Conference Proceeding

Publication Date

12-1-2011

Abstract

The complexity of designing programs that simultaneously tolerate multiple classes of faults, called multitolerant programs, is in part due to the conflicting nature of the fault tolerance requirements that must be met by a multitolerant program when different types of faults occur. To facilitate the design of multitolerant programs, we present sound and (deterministically) complete algorithms for stepwise design of two families of multitolerant programs in a high atomicity program model, where a process can read and write all program variables in an atomic step. We illustrate that if one needs to design failsafe (respectively, nonmasking) fault tolerance for one class of faults and masking fault tolerance for another class of faults, then a multitolerant program can be designed in separate polynomial-time (in the state space of the faultintolerant program) steps regardless of the order of addition. This result has a significant methodological implication in that designers need not be concerned about unknown fault tolerance requirements that may arise due to unanticipated types of faults.

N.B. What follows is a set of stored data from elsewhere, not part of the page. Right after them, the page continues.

Lemma read_entry_of_record (st : storage) (f sid mn sp : pystr)
  (old friendly : option pystr) (init : list (pystr * pystr)) (t : pystr * pystr) (now : nat) :
  dir_present st = true ->
  lookup_file f (dir_entries st)
  = Some (Some (session_record sid mn sp (stored_turns isoformat_at now (init ++ [t])))) ->
  session_entry LOG_DIR exn_text format_minute st (f, old, friendly)
  = readable_entry format_minute sid
      (match friendly with Some (c :: s) => c :: s | _ => slice_to 8 sid end)
      (S (length init)) (isoformat_at (now + length init)).
Proof.
  intros Hd Hl. unfold session_entry, read_session_entry.
  rewrite (json_load_log_path LOG_DIR st f _ Hd Hl). cbn [bind].
  rewrite record_session_id. cbn [bind]. rewrite !record_history. cbn [bind py_len].
  rewrite stored_turns_length. unfold py_last.
  rewrite stored_turns_app, rev_app_distr.
  cbn [stored_turns rev app bind].
  change (py_get (PDict [(py "role", PStr (fst t));
                         (py "timestamp", PStr (isoformat_at (now + length init)));
                         (py "text", PStr (snd t))]) (py "timestamp") (PStr no_date))
    with (@Ok pyval (PStr (isoformat_at (now + length init)))).
  cbn [bind py_eq_str]. unfold readable_entry.
  rewrite length_app. cbn [length]. rewrite Nat.add_1_r.
  destruct (pystr_eqb (isoformat_at (now + length init)) no_date); cbn [negb bind].
  - destruct friendly as [[|c s]|]; reflexivity.
  - destruct (format_minute (isoformat_at (now + length init)));
      destruct friendly as [[|c s]|]; reflexivity.
Qed.
(* ===== verification/IntrusiveList.v ===== *)
(** * IntrusiveList

    [template<typename T, size_t ID> class IntrusiveList] of
    [src/generic/IntrusiveContainers.h]: the circular doubly linked list with
    an anchor, behind [BlockingQueue] (uThreads blocked on a mutex, condition
    variable or semaphore) and the stack of idle kThreads of scheduler 1.
    The list is named by the address of its anchor, a link of the memory. *)

From S2P Require Import Prelude Links.

Module DList.
Section ops.
Context `{Build}.

(** [IntrusiveList() { anchor.next = anchor.prev = &anchor; }] *)
Definition init (anchor : addr) : M mem unit :=
  store_prev anchor anchor;; store_next anchor anchor.

Definition empty (anchor : addr) : M mem bool :=
  n ← load_next anchor; mret (anchor =? n)%Z.
Definition fence (anchor : addr) : addr := anchor.
Definition front (anchor : addr) : M mem addr := load_next anchor.
Definition back (anchor : addr) : M mem addr := load_prev anchor.

Definition onList (elem : addr) : M mem bool :=
  assertM (p ← load_prev elem; n ← load_next elem;
           mret (eqb (p =? nullptr)%Z (n =? nullptr)%Z));;
  n ← load_next elem; mret (negb (n =? nullptr)%Z).

Definition insert_before (nxt elem : addr) : M mem unit :=
  assertM (b ← onList elem; mret (negb b));;
  assertM (onList nxt);;
  p ← load_prev nxt; store_next p elem;;
  p' ← load_prev nxt; store_prev elem p';;
  store_prev nxt elem;;
  store_next elem nxt.
Lemma mpsc_push_wait_free_witness :
  let q := mpsc_demo_state 2 in
  ∃ q', run (qstep 16) [QProd 1; QProd 1; QProd 1] q = Some q' ∧
    prods q' !! 1 = Some (PDone (marked (tail q))) ∧
    pushed q' = pushed q ++ [48; 64]%Z ∧ broken q' = false.
Proof.
  intros q. apply (mpsc_push_wait_free 16 mpsc_demo_mem q).
  - exact mpsc_demo_init.
  - exists (take 2 mpsc_demo). by vm_compute.
  - by vm_compute.
Defined.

Further, we illustrate that if one needs to design failsafe fault tolerance for one class of faults and nonmasking fault tolerance for a different class of faults, then the resulting problem is NP-complete in program state space. This is a counterintuitive result in that designing failsafe and nonmasking fault tolerance for the same class of faults can be done in polynomial time. We also present sufficient conditions for polynomial-time design of failsafe-nonmasking multitolerance. Finally, we demonstrate the stepwise design of multitolerance for a stable disk storage system, a token ring network protocol and a repetitive agreement protocol that tolerates Byzantine and transient faults. Our automatic approach decreases the design time from days to a few hours for the token ring program that is our largest example with 200 million reachable states and 8 processes. © 2011 ACM.